*WHAT NEEDS TO BE DONE*
Could you write out the records below exactly, without omitting a line?

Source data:
_ _ _ _ _ _ _

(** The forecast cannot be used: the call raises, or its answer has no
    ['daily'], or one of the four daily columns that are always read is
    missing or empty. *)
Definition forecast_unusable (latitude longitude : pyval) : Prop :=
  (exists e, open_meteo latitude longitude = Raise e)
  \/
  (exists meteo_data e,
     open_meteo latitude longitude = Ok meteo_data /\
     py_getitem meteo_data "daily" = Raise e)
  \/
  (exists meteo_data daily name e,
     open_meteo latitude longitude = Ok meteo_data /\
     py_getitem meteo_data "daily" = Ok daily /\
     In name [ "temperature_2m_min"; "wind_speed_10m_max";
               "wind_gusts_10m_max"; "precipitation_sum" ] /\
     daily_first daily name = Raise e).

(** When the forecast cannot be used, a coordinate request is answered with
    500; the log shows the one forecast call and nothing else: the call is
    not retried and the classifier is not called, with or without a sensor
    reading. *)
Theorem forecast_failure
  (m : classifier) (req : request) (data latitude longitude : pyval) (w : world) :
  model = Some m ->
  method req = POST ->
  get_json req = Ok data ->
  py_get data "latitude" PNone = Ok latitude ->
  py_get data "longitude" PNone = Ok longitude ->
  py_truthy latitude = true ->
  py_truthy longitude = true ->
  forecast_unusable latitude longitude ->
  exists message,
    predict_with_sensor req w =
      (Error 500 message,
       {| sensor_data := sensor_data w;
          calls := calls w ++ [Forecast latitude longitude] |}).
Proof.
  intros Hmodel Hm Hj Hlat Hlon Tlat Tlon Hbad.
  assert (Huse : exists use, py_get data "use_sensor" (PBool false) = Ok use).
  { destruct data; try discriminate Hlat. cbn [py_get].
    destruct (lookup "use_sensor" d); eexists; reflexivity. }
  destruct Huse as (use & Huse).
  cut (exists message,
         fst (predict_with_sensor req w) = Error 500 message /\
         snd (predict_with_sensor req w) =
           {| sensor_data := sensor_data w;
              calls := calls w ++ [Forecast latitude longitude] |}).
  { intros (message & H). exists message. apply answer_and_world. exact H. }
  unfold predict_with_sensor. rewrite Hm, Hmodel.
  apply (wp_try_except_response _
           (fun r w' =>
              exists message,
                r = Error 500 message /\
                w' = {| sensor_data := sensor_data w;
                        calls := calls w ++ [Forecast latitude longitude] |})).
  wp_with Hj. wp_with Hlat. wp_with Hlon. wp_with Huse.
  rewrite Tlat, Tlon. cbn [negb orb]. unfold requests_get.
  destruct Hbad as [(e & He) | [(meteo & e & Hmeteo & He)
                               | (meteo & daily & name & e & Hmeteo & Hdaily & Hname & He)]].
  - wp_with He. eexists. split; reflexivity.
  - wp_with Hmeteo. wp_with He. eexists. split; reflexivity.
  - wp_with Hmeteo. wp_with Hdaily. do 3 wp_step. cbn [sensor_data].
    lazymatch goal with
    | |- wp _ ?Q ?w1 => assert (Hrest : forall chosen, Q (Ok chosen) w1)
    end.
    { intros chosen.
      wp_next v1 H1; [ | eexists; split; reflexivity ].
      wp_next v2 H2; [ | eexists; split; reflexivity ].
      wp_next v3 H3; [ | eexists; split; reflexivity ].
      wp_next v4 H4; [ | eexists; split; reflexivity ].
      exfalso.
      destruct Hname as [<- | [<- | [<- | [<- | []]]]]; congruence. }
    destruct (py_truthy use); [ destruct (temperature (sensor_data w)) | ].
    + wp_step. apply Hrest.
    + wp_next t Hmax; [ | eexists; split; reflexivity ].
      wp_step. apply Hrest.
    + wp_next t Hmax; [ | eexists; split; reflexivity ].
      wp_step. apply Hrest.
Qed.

_ _ _ _ _ _ _

*SOLUTION*
(** The forecast cannot be used: the call raises, or its answer has no
    ['daily'], or one of the four daily columns that are always read is
    missing or empty. *)
Definition forecast_unusable (latitude longitude : pyval) : Prop :=
  (exists e, open_meteo latitude longitude = Raise e)
  \/
  (exists meteo_data e,
     open_meteo latitude longitude = Ok meteo_data /\
     py_getitem meteo_data "daily" = Raise e)
  \/
  (exists meteo_data daily name e,
     open_meteo latitude longitude = Ok meteo_data /\
     py_getitem meteo_data "daily" = Ok daily /\
     In name [ "temperature_2m_min"; "wind_speed_10m_max";
               "wind_gusts_10m_max"; "precipitation_sum" ] /\
     daily_first daily name = Raise e).

(** When the forecast cannot be used, a coordinate request is answered with
    500; the log shows the one forecast call and nothing else: the call is
    not retried and the classifier is not called, with or without a sensor
    reading. *)
Theorem forecast_failure
  (m : classifier) (req : request) (data latitude longitude : pyval) (w : world) :
  model = Some m ->
  method req = POST ->
  get_json req = Ok data ->
  py_get data "latitude" PNone = Ok latitude ->
  py_get data "longitude" PNone = Ok longitude ->
  py_truthy latitude = true ->
  py_truthy longitude = true ->
  forecast_unusable latitude longitude ->
  exists message,
    predict_with_sensor req w =
      (Error 500 message,
       {| sensor_data := sensor_data w;
          calls := calls w ++ [Forecast latitude longitude] |}).
Proof.
  intros Hmodel Hm Hj Hlat Hlon Tlat Tlon Hbad.
  assert (Huse : exists use, py_get data "use_sensor" (PBool false) = Ok use).
  { destruct data; try discriminate Hlat. cbn [py_get].
    destruct (lookup "use_sensor" d); eexists; reflexivity. }
  destruct Huse as (use & Huse).
  cut (exists message,
         fst (predict_with_sensor req w) = Error 500 message /\
         snd (predict_with_sensor req w) =
           {| sensor_data := sensor_data w;
              calls := calls w ++ [Forecast latitude longitude] |}).
  { intros (message & H). exists message. apply answer_and_world. exact H. }
  unfold predict_with_sensor. rewrite Hm, Hmodel.
  apply (wp_try_except_response _
           (fun r w' =>
              exists message,
                r = Error 500 message /\
                w' = {| sensor_data := sensor_data w;
                        calls := calls w ++ [Forecast latitude longitude] |})).
  wp_with Hj. wp_with Hlat. wp_with Hlon. wp_with Huse.
  rewrite Tlat, Tlon. cbn [negb orb]. unfold requests_get.
  destruct Hbad as [(e & He) | [(meteo & e & Hmeteo & He)
                               | (meteo & daily & name & e & Hmeteo & Hdaily & Hname & He)]].
  - wp_with He. eexists. split; reflexivity.
  - wp_with Hmeteo. wp_with He. eexists. split; reflexivity.
  - wp_with Hmeteo. wp_with Hdaily. do 3 wp_step. cbn [sensor_data].
    lazymatch goal with
    | |- wp _ ?Q ?w1 => assert (Hrest : forall chosen, Q (Ok chosen) w1)
    end.
    { intros chosen.
      wp_next v1 H1; [ | eexists; split; reflexivity ].
      wp_next v2 H2; [ | eexists; split; reflexivity ].
      wp_next v3 H3; [ | eexists; split; reflexivity ].
      wp_next v4 H4; [ | eexists; split; reflexivity ].
      exfalso.
      destruct Hname as [<- | [<- | [<- | [<- | []]]]]; congruence. }
    destruct (py_truthy use); [ destruct (temperature (sensor_data w)) | ].
    + wp_step. apply Hrest.
    + wp_next t Hmax; [ | eexists; split; reflexivity ].
      wp_step. apply Hrest.
    + wp_next t Hmax; [ | eexists; split; reflexivity ].
      wp_step. apply Hrest.
Qed.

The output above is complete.